When I returned, she pointed out a crib.  “No one
visits Paula and the volunteers don’t bother with her. 
Why don’t you take her?”

Paula lay quietly in her crib; she appeared happy when
I picked her up.  Cradling her in my arms, I joined
Agnes who was now sitting on a bench outside near three
occupied playpens.  Paula stared into my eyes and I
stared back at her, my maternal instinct telling me how
easy it would be to become attached.  I remembered
doing this with my daughter, Michelle, when she was a
baby.  This little girl wanted someone to love her;
someone to trust, someone to bond with.  It hurt to
think she had nobody.  

“She has to be fed directly into her stomach,” Agnes
said.  “See the tube.”

Only then I saw the rubber tube poking out of her
pajamas.  Again, I found myself holding back tears.

On a bench nearby, a father and daughter visited. 
Agnes whispered, “You wouldn’t believe what she looked
like when she came in.  She was in a wheelchair; she
couldn’t walk.  She can walk now but look how thin she
is.”

The little girl looked to be six years old.  She wore a
pretty red dress but her arms and legs were nothing
more than bones covered with skin.  Her knees looked
like walnuts on sticks.

What a sad place this was.  

Just then Paula grimaced as if in pain; I waited for
her cry but none came.
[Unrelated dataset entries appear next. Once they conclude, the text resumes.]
(* ===== verification/MemStoreInv.v ===== *)
(** * The in-memory store keeps its invariant ([reliar-outbox], test_support/store.rs)

    The lemmas about the loops of the store's operations, the well-formedness of a
    row, and the invariant: every operation of the store, whatever it answers and
    even when it panics half way, leaves well-formed rows with distinct increasing
    sequences. *)

From S2P Require Import Prelude RustString CoreTypes CoreHeaders CoreEnvelope OutboxTypes.
From S2P Require Import MemStore.
Import OutboxRecord(envelope, sequence, created_at, ordering_key, attempts, available_at,
  locked_by, locked_until, published_at, dead_at, dead_reason, last_error, message_ref,
  with_attempts, with_available_at, with_lease, with_published_at, with_dead, set_last_error).

(** ** Row predicates *)

Definition pending (r : row) : Prop := published_at r = None ∧ dead_at r = None.

(** What a row of the store satisfies at time [now]. *)
Record row_wf (now : OffsetDateTime) (r : row) : Prop := {
  wf_lease : locked_by r = None ↔ locked_until r = None;
  wf_locked_pending : locked_by r ≠ None → pending r;
  wf_one_end : published_at r = None ∨ dead_at r = None;
  wf_reason : dead_at r = None ↔ dead_reason r = None;
  wf_attempts : 0 ≤ attempts r ≤ U32_MAX;
  wf_created : created_at r ≤ now;
  wf_published : ∀ t, published_at r = Some t → created_at r ≤ t ≤ now;
  wf_dead : ∀ t, dead_at r = Some t → created_at r ≤ t ≤ now;
  wf_error : ∀ e, last_error r = Some e → (String.length e ≤ MAX_ERROR_LEN)%nat;
}.

(** A row keeps its identity. *)
Definition same_row (r r' : row) : Prop :=
  envelope r' = envelope r ∧ sequence r' = sequence r ∧ created_at r' = created_at r
  ∧ ordering_key r' = ordering_key r.

Global Instance same_row_preorder : PreOrder same_row.
Proof. split; [done|]. intros r1 r2 r3 (?&?&?&?) (?&?&?&?). split_and!; congruence. Qed.

Record inv (s : Inner) : Prop := {
  inv_rows : Forall (row_wf (now s)) (rows s);
  inv_sorted : StronglySorted Z.lt (sequence <$> rows s);
  inv_next : Forall (λ r, sequence r < next_sequence s) (rows s);
}.

Lemma inv_default : inv inner_default.
Proof. split; constructor. Qed.

(** ** The loops *)

Lemma owned_spec w m r :
  owned w m r = true ↔ message_ref r = m ∧ locked_by r = Some w.
Proof.
  unfold owned, message_ref. rewrite !andb_true_iff, !bool_decide_eq_true, Z.eqb_eq.
  destruct m; simpl. naive_solver.
Qed.

Lemma find_update_Some p f l l' o :
  find_update p f l = Some (l', o) →
  ∃ l1 r l2 r', l = l1 ++ r :: l2 ∧ p r = true ∧ f r = (r', o) ∧ l' = l1 ++ r' :: l2
    ∧ Forall (λ x, p x = false) l1.
Proof.
  revert l'; induction l as [|r l IH]; intros l'; simpl; [done|].
  destruct (p r) eqn:Ep.
  - destruct (f r) as [r' o'] eqn:Ef. intros [= <- <-]. by exists [], r, l, r'.
  - destruct (find_update p f l) as [[l'' o']|]; [|done]. intros [= <- <-].
    destruct (IH _ eq_refl) as (l1 & x & l2 & x' & -> & ? & ? & -> & ?).
    exists (r :: l1), x, l2, x'. split_and!; try done. by constructor.
Qed.

Lemma find_update_None p f l :
  find_update p f l = None ↔ Forall (λ r, p r = false) l.
Proof.
  induction l as [|r l IH]; simpl; [done|]. rewrite Forall_cons.
  destruct (p r) eqn:E; [destruct (f r); naive_solver|].
  destruct (find_update p f l) as [[]|]; naive_solver.
Qed.

(** What a relation that holds between a row found and the row left there says of
    the whole loop. *)
Section for_found.
Context {I : Type} (p : I → row → bool) (f : I → row → row * outcome unit).
Context (R : row → row → Prop) `{!PreOrder R}.

Lemma for_found_rel items l n l' o :
  (∀ i r r' o, i ∈ items → p i r = true → f i r = (r', o) → R r r') →
  for_found p f items l n = (l', o) → Forall2 R l l'.
Proof.
  revert l n. induction items as [|i items IH]; intros l n HR; cbn [for_found].
  { intros [= <- <-]. by apply Forall_Forall2_diag, Forall_true. }
  assert (HR' : ∀ j r r' o, j ∈ items → p j r = true → f j r = (r', o) → R r r')
    by (intros; eapply HR; [by right|done..]).
  destruct (find_update (p i) (f i) l) as [[l1 o1]|] eqn:E; [|by apply IH].
  apply find_update_Some in E as (la & r & lb & r' & -> & Hp & Hf & -> & _).
  assert (Forall2 R (la ++ r :: lb) (la ++ r' :: lb)) as Hstep.
  { apply Forall2_app; [by apply Forall_Forall2_diag, Forall_true|]. constructor.
    - eapply HR; [by left|done..].
    - by apply Forall_Forall2_diag, Forall_true. }
  destruct o1 as [[]|].
  - intros H%IH; [|done]. by trans (la ++ r' :: lb).
  - by intros [= <- <-].
Qed.
End for_found.

(** The number of rows affected is at most the number of items. *)
Lemma for_found_count {I} (p : I → row → bool) f items l n l' k :
  for_found p f items l n = (l', Some k) → n ≤ k ≤ n + Z.of_nat (length items).
Proof.
  revert l n; induction items as [|i items IH]; intros l n; cbn [for_found length].
  { intros [= <- <-]. lia. }
  destruct (find_update (p i) (f i) l) as [[l1 [[]|]]|]; [|done|];
    intros ?%IH; lia.
Qed.

Lemma sweep_rel now bs n l l' m :
  sweep now bs n l = (l', m) →
  Forall2 (λ r r', r' = r ∨ (sweepable now r = true ∧ r' = swept now r)) l l'.
Proof.
  revert n l' m; induction l as [|r l IH]; intros n l' m; cbn [sweep].
  { intros [= <- <-]. constructor. }
  destruct (bs <=? n)%nat.
  { intros [= <- <-]. apply Forall_Forall2_diag, Forall_true. by left. }
  destruct (sweepable now r) eqn:Es; destruct (sweep now bs _ l) as [l1 m1] eqn:E;
    intros [= <- <-]; constructor; eauto.
Qed.

Lemma retain_sublist p bs n l l' m : retain_bounded p bs n l = (l', m) → sublist l' l.
Proof.
  revert n l' m; induction l as [|r l IH]; intros n l' m; cbn [retain_bounded].
  { intros [= <- <-]. constructor. }
  destruct (bs <=? n)%nat; [|destruct (p r)].
  1,3: destruct (retain_bounded p bs n l) as [l1 m1] eqn:E; intros [= <- <-];
    constructor; eauto.
  intros. constructor; eauto.
Qed.

(** ** The invariant through the store's steps *)

(** A list step keeps the invariant when it keeps identities and rows. *)
Lemma inv_Forall2 s l' :
  inv s → Forall2 (λ r r', same_row r r' ∧ (row_wf (now s) r → row_wf (now s) r')) (rows s) l' →
  inv (set_rows l' s).
Proof.
  intros [Hr Hs Hn] HF. split; cbn.
  - revert HF Hr. generalize (rows s). clear Hs Hn. intros l HF.
    induction HF as [|r r' l l' [_ Hw] _ IH]; [done|].
    intros [??]%Forall_cons_1. constructor; auto.
  - assert (sequence <$> l' = sequence <$> rows s) as ->; [|done].
    revert HF. generalize (rows s). clear. intros l HF. induction HF as [|r r' l l' [(_&Hq&_) _] _ IH]; [done|]. cbn. by rewrite Hq, IH.
  - revert HF Hn. generalize (rows s) (next_sequence s). clear. intros l q HF.
    induction HF as [|r r' l l' [(_&Hq&_) _] _ IH]; [done|].
    intros [??]%Forall_cons_1. constructor; [by rewrite Hq|auto].
Qed.

Lemma inv_sublist s l' : inv s → sublist l' (rows s) → inv (set_rows l' s).
Proof.
  intros [Hr Hs Hn] Hl. split; cbn; [by eapply sublist_Forall| |by eapply sublist_Forall].
  eapply sublist_StronglySorted; [by apply sublist_fmap|done].
Qed.

(** The bookkeeping of injected failures does not touch the rows. *)
Definition same_data (s s' : Inner) : Prop :=
  rows s' = rows s ∧ next_sequence s' = next_sequence s ∧ now s' = now s.

Lemma inv_same_data s s' : same_data s s' → inv s → inv s'.
Proof. intros (Hr & Hq & Hn) []. by split; rewrite ?Hr, ?Hq, ?Hn. Qed.

Lemma take_injected_failure_data s s' o :
  take_injected_failure s = (s', o) → same_data s s'.
Proof. unfold take_injected_failure. repeat case_match; intros [= <- <-]; done. Qed.

Lemma guarded_elim {A} s body s' o (P : Inner → Prop) :
  guarded (A:=A) s body = (s', o) →
  (∀ s1, same_data s s1 → P s1) →
  (∀ s1 s2 o, same_data s s1 → body s1 = (s2, o) → P s2) → P s'.
Proof.
  unfold guarded. destruct (take_injected_failure s) as [s1 [e|]] eqn:E;
    apply take_injected_failure_data in E; intros Hb H1 H2.
  - injection Hb as <- <-. auto.
  - eauto.
Qed.

Lemma odt_add_mono `{TimeRange} t d u : odt_add t d = Some u → 0 ≤ d → t ≤ u.
Proof. intros [-> _]%odt_checked_Some ?. lia. Qed.

(** ** The claim loop *)

Lemma claim_rows_spec w u idx l l' recs :
  NoDup idx → Forall (λ i, is_Some (l !! i)) idx → claim_rows w u idx l = (l', recs) →
  length l' = length l
  ∧ (∀ i, i ∈ idx → l' !! i = with_lease (Some w) (Some u) <$> l !! i)
  ∧ (∀ i, i ∉ idx → l' !! i = l !! i)
  ∧ Forall2 (λ i r, l' !! i = Some r) idx recs.
Proof.
  revert l l' recs; induction idx as [|i idx IH]; intros l l' recs; cbn [claim_rows].
  { intros _ _ [= <- <-]. split_and!; [done|set_solver|done|constructor]. }
  intros [Hi Hnd]%NoDup_cons [[r Hr] Hin]%Forall_cons_1. rewrite Hr.
  destruct (claim_rows w u idx (<[i:=with_lease (Some w) (Some u) r]> l)) as [l1 recs1] eqn:E.
  intros [= <- <-].
  apply IH in E as (Hlen & Hin' & Hout & Hrecs); [|done|].
  2:{ eapply Forall_impl; [exact Hin|]. intros j Hj. cbn.
      apply lookup_lt_is_Some_2. rewrite length_insert. by apply lookup_lt_is_Some_1. }
  rewrite length_insert in Hlen.
  assert (Hlt : (i < length l)%nat) by (by eapply lookup_lt_Some).
  assert (Hli : l1 !! i = Some (with_lease (Some w) (Some u) r)).
  { rewrite Hout by done. by apply list_lookup_insert_eq. }
  split_and!; [done|..].
  - intros j [->|Hj]%elem_of_cons; [by rewrite Hli, Hr|].
    assert (i ≠ j) by (intros ->; done).
    rewrite Hin' by done. by rewrite list_lookup_insert_ne.
  - intros j [??]%not_elem_of_cons. rewrite Hout by done. by rewrite list_lookup_insert_ne.
  - by constructor.
Qed.

Lemma claim_leb_total l i j : claim_leb l i j = false → claim_leb l j i = true.
Proof. apply pair_leb_total. Qed.
Lemma claim_leb_trans l i j k :
  claim_leb l i j = true → claim_leb l j k = true → claim_leb l i k = true.
Proof. apply pair_leb_trans. Qed.

(** The sorted list of all claimable indices, of which [claimable] is a prefix. *)
Definition all_claimable (l : list row) (now : OffsetDateTime) : list nat :=
  sort_by (claim_leb l) (filter (λ i, claimable_at l now i = true) (seq 0 (length l))).

Lemma all_claimable_elem l now i :
  i ∈ all_claimable l now ↔ claimable_at l now i = true.
Proof.
  unfold all_claimable. rewrite sort_by_perm, list_elem_of_filter, elem_of_seq.
  split; [by intros []|]. intros Hi. split; [done|].
  unfold claimable_at in Hi. destruct (l !! i) eqn:E; [|done]. apply lookup_lt_Some in E. lia.
Qed.

Lemma all_claimable_NoDup l now : NoDup (all_claimable l now).
Proof. unfold all_claimable. rewrite sort_by_perm. apply NoDup_filter, NoDup_seq. Qed.

Lemma all_claimable_sorted l now :
  StronglySorted (λ i j, claim_leb l i j = true) (all_claimable l now).
Proof. apply sort_by_sorted; [apply claim_leb_total|apply claim_leb_trans]. Qed.

Lemma claimable_take l now n : claimable l now n = take n (all_claimable l now).
Proof. done. Qed.

Lemma claimable_NoDup l now n : NoDup (claimable l now n).
Proof. rewrite claimable_take. eapply sublist_NoDup; [|apply sublist_take].
  apply all_claimable_NoDup. Qed.

Lemma claimable_elem l now n i : i ∈ claimable l now n → claimable_at l now i = true.
Proof.
  rewrite claimable_take. intros Hi. apply all_claimable_elem.
  rewrite <-(take_drop n (all_claimable l now)). apply elem_of_app. by left.
Qed.

Lemma claimable_in_range l now n : Forall (λ i, is_Some (l !! i)) (claimable l now n).
Proof.
  apply Forall_forall. intros i Hi%claimable_elem. unfold claimable_at in Hi.
  destruct (l !! i); eauto; done.
Qed.

(** A claim changes rows only by leasing claimable ones. *)
Lemma claim_rel w u l now n l' recs :
  claim_rows w u (claimable l now n) l = (l', recs) →
  Forall2 (λ r r', r' = r ∨ (is_claimable r now = true ∧ r' = with_lease (Some w) (Some u) r))
    l l'.
Proof.
  intros (Hlen & Hin & Hout & _)%claim_rows_spec;
    [|apply claimable_NoDup|apply claimable_in_range].
  apply Forall2_same_length_lookup_2; [done|]. intros i r r' Hr Hr'.
  destruct (decide (i ∈ claimable l now n)) as [Hi|Hi].
  - right. rewrite (Hin i Hi), Hr in Hr'. injection Hr' as <-.
    apply claimable_elem in Hi. unfold claimable_at in Hi. by rewrite Hr in Hi.
  - left. rewrite (Hout i Hi), Hr in Hr'. by injection Hr'.
Qed.

Lemma is_claimable_spec r now :
  is_claimable r now = true ↔
  pending r ∧ available_at r ≤ now
  ∧ (∀ u, locked_until r = Some u → u < now)
  ∧ (∀ e, OutboxRecord.expires_at r = Some e → now < e).
Proof.
  unfold is_claimable, pending, lease_is_free.
  rewrite !andb_true_iff, !bool_decide_eq_true, Z.leb_le.
  destruct (locked_until r), (OutboxRecord.expires_at r); rewrite ?Z.ltb_lt; naive_solver.
Qed.

(** ** Rows through the operations *)

Ltac row_wf_tac :=
  intros []; split; cbn in *; unfold u32_saturating_add, U32_MAX in *;
  first [assumption | tauto | lia | congruence | intros; simplify_eq; lia
        | split; congruence | by intros; split | by intros ? [= <-] | idtac].

Lemma row_wf_mono t u r : t ≤ u → row_wf t r → row_wf u r.
Proof.
  intros Htu [? ? ? ? ? ? Hp Hd ?]; split; try done; [lia|..]; intros x Hx;
    [specialize (Hp x Hx)|specialize (Hd x Hx)]; lia.
Qed.

Lemma row_wf_insert e q now key av :
  row_wf now (with_available_at av (OutboxRecord.with_ordering_key key
    (OutboxRecord.builder e q now))).
Proof. split; cbn; unfold U32_MAX; first [done | lia | by left | idtac]. Qed.

Lemma row_wf_claim now w u r :
  pending r → row_wf now r → row_wf now (with_lease (Some w) (Some u) r).
Proof. intros [Hp Hd]. row_wf_tac. Qed.

Lemma row_wf_release now r : row_wf now r → row_wf now (with_lease None None r).
Proof. row_wf_tac. Qed.

Lemma row_wf_complete now w r : locked_by r = Some w → row_wf now r →
  row_wf now (with_lease None None (with_attempts (u32_saturating_add (attempts r) 1)
    (with_published_at (Some now) r))).
Proof.
  intros Hl Hwf. assert (pending r) as [Hp Hd] by (eapply wf_locked_pending; [done|congruence]).
  revert Hwf. row_wf_tac.
Qed.

Lemma row_wf_extend now w u r : locked_by r = Some w → row_wf now r →
  row_wf now (with_lease (locked_by r) (Some u) r).
Proof. intros Hl. row_wf_tac. Qed.

Lemma row_wf_fail `{TimeRange} now w item r r' o : locked_by r = Some w → row_wf now r →
  fail_row now item r = (r', o) → row_wf now r'.
Proof.
  intros Hl Hwf. assert (pending r) as [Hp Hd] by (eapply wf_locked_pending; [done|congruence]).
  pose proof (length_truncate_error (FailedMessage.error item)) as Hlen.
  unfold fail_row. destruct (FailedMessage.outcome item) as [d|reason];
    [destruct (odt_add now d)|]; intros [= <- <-]; revert Hwf; row_wf_tac.
Qed.

Lemma sweepable_spec now r : sweepable now r = true →
  pending r ∧ lease_is_free r now = true ∧ is_expired now r = true.
Proof.
  unfold sweepable, pending, is_expired. rewrite andb_true_iff, negb_true_iff, !orb_false_iff,
    !bool_decide_eq_false, negb_false_iff. intros [[[??] ?] ?].
  split_and!; try done; by apply dec_stable.
Qed.

Lemma row_wf_swept now r : sweepable now r = true → row_wf now r → row_wf now (swept now r).
Proof.
  intros ([Hp Hd] & _)%sweepable_spec. row_wf_tac.
  intros e [= <-]. apply Nat.leb_le. reflexivity.
Qed.

Lemma row_wf_retry now r : dead_at r ≠ None → row_wf now r →
  row_wf now (with_attempts 0 (with_available_at now (with_dead None None r))).
Proof.
  intros Hd Hwf. assert (Hl : locked_by r = None).
  { destruct (locked_by r) eqn:E; [|done].
    destruct (wf_locked_pending _ _ Hwf); [congruence|done]. }
  assert (Hp : published_at r = None) by (destruct (wf_one_end _ _ Hwf); done).
  revert Hwf. row_wf_tac.
Qed.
Instead, a wet puddle appeared
on the front of my slacks.

“Oops.  I just got peed all over,” I said with a wry
smile. 

“It’s the way they (the nurses) put on the diapers,”
Agnes said, shaking her head.

“Should I take her to a nurse?”  

“No, put her back in her crib.  The nurses only change
them at certain times.”

The wet stain on my pants gave me the excuse I needed;
I had seen enough suffering for one day.   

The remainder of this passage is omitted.